**PROBLEM TO SOLVE**. Up to the line containing "n Hn. destruct", nothing is kept; from that line through the end of the data below, output every line exactly.

Dataset entries:
------------------------

Lemma stored_drop name oid σ : stored σ → sc_name2oid_ σ.1 !! name = Some oid →
  ∃ σ', DropTable name σ = (Ok (), σ') ∧ stored σ' ∧ sc_name2oid_ σ'.1 = delete name (sc_name2oid_ σ.1).
Proof.
  intros Hst Ho. destruct (DropTable_run name oid σ Hst Ho) as (m' & Hrun & ->).
  eexists. split; [reflexivity|]. split; [|done]. destruct Hst as [Hdb Hdir Hfs Hoids Htabs Hj]. destruct σ as [c s]. cbn [fst snd] in *.
  pose proof (fun n H => oids_are_inj _ _ n name oid Hoids H Ho) as Hinj. pose proof (oids_are_range _ _ _ _ Hoids Ho) as Hrange. destruct Hoids as [Hwf Hnames].
  assert (oid_of (sc_oid_manager_ c) TABLE name = Some oid) as Hoid by by rewrite Hnames.
  destruct (DropEntry_run (sc_oid_manager_ c) TABLE name oid Hwf Hoid) as (m'' & Hrun' & Hwf' & _ & _ & Hof).
  rewrite Hrun in Hrun'. injection Hrun' as <-. destruct (Htabs name oid Ho) as (t0 & _ & Hname%sd_name).
  set (s' := with_fs _ _). assert (changes_at [journal_file; meta_of name; data_of oid] (fs_of s) (fs_of s')) as Hch.
  { subst s'. rewrite !fs_of_with. apply changes_at_step with journal_file; [|by auto|set_solver].
    apply changes_at_step with (meta_of name); [|by auto|set_solver]. change (fs_of (without_table ?o ?x)) with (fs_of x). rewrite fs_of_with.
    apply changes_at_step with (data_of oid); [|by auto|set_solver]. by split. }
  split; cbn [fst snd]; [done|done|apply Hch| | |].
  - split; [done|]. intros t n. cbn [sc_oid_manager_ sc_set_names sc_set_oids sc_name2oid_]. rewrite Hof, Hnames.
    destruct (decide (t = TABLE)) as [->|]; [|by destruct (decide _)].
    destruct (decide (n = name)) as [->|]; [by rewrite decide_True, lookup_delete_eq|]. by rewrite decide_False, lookup_delete_ne by naive_solver.
  - cbn [sc_name2oid_ sc_set_names sc_set_oids]. intros n o [Hne Hno]%lookup_delete_Some. destruct (Htabs n o Hno) as (t & Ht & Hst).
    assert (o ≠ oid) as Hneo by (intros ->; by destruct Hne; rewrite (Hinj n)). exists t. split.
    + change (sys_tables s') with (delete oid (sys_tables s)). by rewrite lookup_delete_ne.
    + apply (stored_table_kept (fs_of s) _ name oid); try done. lia.
  - destruct Hj as (words & Hw & Ht & Hl). exists (words ++ [String tilde name]).
    split; [apply Forall_app; split; [done|]; constructor; [split; [done|]; apply Hname|done]|]. split.
    + subst s'. rewrite fs_of_with. rewrite (journal_appended _ (String tilde name) words); [done|]. rewrite <- Ht. f_equal. unfold file_text. f_equal.
      rewrite fs_of_with, RemoveFile_other by apply not_eq_sym, meta_not_journal.
      change (fs_of (without_table ?o ?x)) with (fs_of x). rewrite fs_of_with. apply RemoveFile_other, journal_not_data. lia.
    + rewrite fold_left_app. cbn [fold_left]. rewrite Hl, journal_dropped. cbn [sc_name2oid_ sc_set_names sc_set_oids]. by rewrite dom_delete_L.
Qed.

(** *** Loading *)

(** The catalog with the tables of [names] loaded, of those that [σ0] has. *)
Record loaded (σ0 : SimpleCatalog * System) (names : list string) (σ : SimpleCatalog * System) : Prop := {
  ld_database : sc_current_database_oid_ σ.1 = TEMP_DATABASE_OID;
  ld_directories : sc_directories σ.1 = sc_directories σ0.1;
  ld_fs : fs_of σ.2 = fs_of σ0.2;
  ld_next : next_oid_ (sc_oid_manager_ σ.1) = next_oid_ (sc_oid_manager_ σ0.1);
  ld_oids : oids_are (sc_oid_manager_ σ.1) (sc_name2oid_ σ.1);
  ld_names : ∀ n, sc_name2oid_ σ.1 !! n = if decide (n ∈ names) then sc_name2oid_ σ0.1 !! n else None;
  ld_tables : ∀ n oid, sc_name2oid_ σ.1 !! n = Some oid →
    GetColumnList <$> sys_tables σ.2 !! oid = GetColumnList <$> sys_tables σ0.2 !! oid
}.

Lemma load_meta_run σ0 names name σ : stored σ0 → loaded σ0 names σ → name ∉ names → is_Some (sc_name2oid_ σ0.1 !! name) →
  ∃ σ', load_meta name σ = (Ok (), σ') ∧ loaded σ0 (name :: names) σ'.
Proof.
  intros Hst0 [Hdb Hdir Hfs Hnext Hoids Hnames Htabs] Hnew [oid Ho]. destruct σ as [c s]. cbn [fst snd] in *.
  destruct (st_tables _ Hst0 name oid Ho) as (t & Ht & [Hword Hr Hcl (schema & Hs & Hmeta) [data Hdata]]).
  destruct (read_meta_text oid TEMP_DATABASE_OID name (GetColumnList t) ltac:(lia) ltac:(done) (proj1 Hword) Hcl) as (schema' & desc & Hs' & Hread & Hcols).
  rewrite Hs in Hs'. injection Hs' as <-.
  pose proof (oids_are_range _ _ _ _ (st_oids _ Hst0) Ho) as Hrange.
  assert (sc_name2oid_ c !! name = None) as Hno by by rewrite Hnames, decide_False.
  pose proof (oids_are_exists _ _ name Hoids) as Hex. rewrite Hno in Hex.
  assert (∀ n, sc_name2oid_ c !! n ≠ Some oid) as Hfree.
  { intros n Hn. rewrite Hnames in Hn. case_decide as Hin; [|done]. by rewrite (oids_are_inj _ _ _ _ _ (st_oids _ Hst0) Hn Ho) in Hin. }
  destruct Hoids as [Hwf Hof].
  destruct (SetEntryOid_run (sc_oid_manager_ c) TABLE name oid Hwf ltac:(done)) as (m' & Hrun & Hwf' & Hnext' & _ & Hof'); [by rewrite Hof| |lia|].
  { destruct (oid2name_ (sc_oid_manager_ c) !! oid) as [n|] eqn:Hn; [|done]. destruct (ow_entry _ Hwf _ _ Hn) as [ty Hty].
    rewrite Hof in Hty. case_decide; [|done]. by destruct (Hfree n). }
  eexists. split.
  - unfold load_meta. rewrite get_step. unfold sc_path. cbn [fst snd]. rewrite Hdb.
    change (pretty TEMP_DATABASE_OID +:+ "/" +:+ name +:+ ".meta") with (meta_of name). rewrite Hfs, Hmeta.
    cbn [from_option]. rewrite (lift_step _ _ _ _ eq_refl), Hread, (lift_step _ _ _ _ eq_refl). cbn beta iota.
    rewrite Hcols, (lift_step _ _ _ _ eq_refl).
    unfold CreateTable. rewrite get_step. change (TEMP_DATABASE_OID =? INVALID_OID) with false. cbn [fst]. rewrite Hex, (lift_step _ _ _ _ eq_refl).
    cbn [bool_decide]. change (bool_decide (is_Some None)) with false. destruct (Z.eqb_spec oid INVALID_OID) as [->|_]; [by destruct Hr|]. cbn iota.
    rewrite bind_assoc_run, (on_oids_step _ _ _ _ _ _ Hrun). cbn [mret M_ret].
    rewrite (M_bind_step _ _ _ (sc_set_oids m' c, s) oid eq_refl). change (TEMP_DATABASE_OID =? SYSTEM_DATABASE_OID) with false. rewrite andb_false_r. cbn iota.
    rewrite (M_bind_step _ _ _ (sc_set_oids m' c, s) () eq_refl), on_cat_step.
    rewrite (load_table_step _ _ _ _ _ _ _ data) by (rewrite Hfs; exact Hdata). reflexivity.
  - split; cbn [fst snd sc_current_database_oid_ sc_directories sc_oid_manager_ sc_name2oid_ sc_set_names sc_set_oids]; try done.
    + by rewrite Hnext'.
    + split; [done|]. intros ty n. rewrite Hof', Hof. destruct (decide (ty = TABLE)) as [->|]; [|by rewrite decide_False by naive_solver].
      destruct (decide (n = name)) as [->|]; [by rewrite decide_True, lookup_insert_eq|]. by rewrite decide_False, lookup_insert_ne by naive_solver.
    + intros n. destruct (decide (n = name)) as [->|Hne]; [rewrite lookup_insert_eq, decide_True by left; by rewrite Ho|].
      rewrite lookup_insert_ne, Hnames by done. destruct (decide (n ∈ names)); [by rewrite decide_True by by right|].
      rewrite decide_False; [done|]. by intros [|]%elem_of_cons.
    + intros n o [[<- <-]|[Hne Hn]]%lookup_insert_Some; cbn [sys_tables with_table]; [by rewrite lookup_insert_eq, Ht|].
      rewrite lookup_insert_ne by (intros <-; by destruct (Hfree n)). by eapply Htabs.
Qed.

Lemma load_all_run σ0 todo : stored σ0 → ∀ names σ, loaded σ0 names σ → NoDup todo → (∀ n, n ∈ todo → n ∉ names ∧ is_Some (sc_name2oid_ σ0.1 !! n)) →
  ∃ names' σ', load_all todo σ = (Ok (), σ') ∧ loaded σ0 names' σ' ∧ ∀ n, n ∈ names' ↔ n ∈ todo ∨ n ∈ names.
Proof.
  intros Hst. induction todo as [|name todo IH]; intros names σ Hl Hnd Htodo; [exists names, σ; split_and!; [done..|]; set_solver|].
  apply NoDup_cons in Hnd as [Hname Hnd]. destruct (Htodo name ltac:(left)) as [Hnew Hin].
  destruct (load_meta_run σ0 names name σ Hst Hl Hnew Hin) as (σ1 & Hrun & Hl1).
  destruct (IH (name :: names) σ1 Hl1 Hnd) as (names' & σ' & Hrun' & Hl' & Hn).
  { intros n Hn. destruct (Htodo n) as [Hni Hs]; [by right|]. split; [|done]. intros [->|]%elem_of_cons; done. }
  exists names', σ'. split; [cbn [load_all]; by rewrite (M_bind_step _ _ _ _ _ Hrun)|]. split; [done|]. set_solver.
Qed.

------------------------

**WRITTEN RESPONSE**.
  { intros n Hn. destruct (Htodo n) as [Hni Hs]; [by right|]. split; [|done]. intros [->|]%elem_of_cons; done. }
  exists names', σ'. split; [cbn [load_all]; by rewrite (M_bind_step _ _ _ _ _ Hrun)|]. split; [done|]. set_solver.
Qed.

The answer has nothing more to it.